Table of Contents
Can I use categorical variables in neural networks?
A categorical variable is a variable whose values take on the value of labels. Machine learning algorithms and deep learning neural networks require that input and output variables are numbers. This means that categorical data must be encoded to numbers before we can use it to fit and evaluate a model.
Should I normalize neural network inputs?
Among the best practices for training a Neural Network is to normalize your data to obtain a mean close to 0. Normalizing the data generally speeds up learning and leads to faster convergence.
Does neural network require one hot encoding?
This type of encoding creates a new binary feature for each possible category and assigns a value of 1 to the feature of each sample that corresponds to its original category. One hot encoding is a highly essential part of the feature engineering process in training for learning techniques.
Should I scale target variable?
Yes, you do need to scale the target variable. I will quote this reference: A target variable with a large spread of values, in turn, may result in large error gradient values causing weight values to change dramatically, making the learning process unstable.
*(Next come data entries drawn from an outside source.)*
Lemma repeat_complete inside mr R greedy k fuel mn mx s s' :
  matcher_ok mr R ->
  (forall s1 s2, R s1 s2 -> advances s1 s2) ->
  (mn + length (rest s) < fuel)%nat ->
  qmatch inside R mn mx s s' -> is_Some (k s') ->
  is_Some (repeat_matcher inside mr greedy k fuel mn mx s).
Proof.
  intros [_ Hc] Hadv Hf Hq Hk. revert fuel Hf.
  induction Hq as [mx s|mn s|mn mx s s1 s2 Hmx HR Hprog Hq IH]; intros [|fuel] Hf;
    try lia; simpl.
  - case_bool_decide; [done|]. simpl.
    destruct greedy.
    + by case_match.
    + by destruct (k s) eqn:Ek; [|destruct Hk].
  - done.
  - rewrite bool_decide_eq_false_2 by done.
    set (d := fun s' => _).
    assert (is_Some (mr d (reset_cap inside s))) as Hd.
    { apply (Hc _ _ s1); [done|]. subst d; simpl.
      destruct (bool_decide (mn = 0%nat) && _) eqn:E.
      - apply andb_true_iff in E as [->%bool_decide_eq_true E%bool_decide_eq_true].
        naive_solver.
      - apply IH; [done|]. apply Hadv in HR as (Hp & Hr & Hl).
        rewrite reset_cap_pos, ?reset_cap_rest in *.
        rewrite Hr, length_drop.
        destruct mn as [|mn]; simpl; [specialize (Hprog eq_refl)|]; lia. }
    destruct Hd as [z Hz]. rewrite Hz.
    case_bool_decide; simpl; [|done]. destruct greedy; [done|]. by destruct (k s).
Qed.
Why should input be normalized?
Applications that accept untrusted input should normalize the input before validating it. Normalization is important because in Unicode, the same string can have many different representations.
Why is hot encoding necessary?
One hot encoding makes our training data more useful and expressive, and it can be rescaled easily. By using numeric values, we more easily determine a probability for our values. In particular, one hot encoding is used for our output values, since it provides more nuanced predictions than single labels.
How do you handle categorical values?
Ways To Handle Categorical Data With Implementation
- Nominal Data: The nominal data called labelled/named data. Allowed to change the order of categories, change in order doesn’t affect its value.
- Ordinal Data: Represent discretely and ordered units. Same as nominal data but have ordered/rank.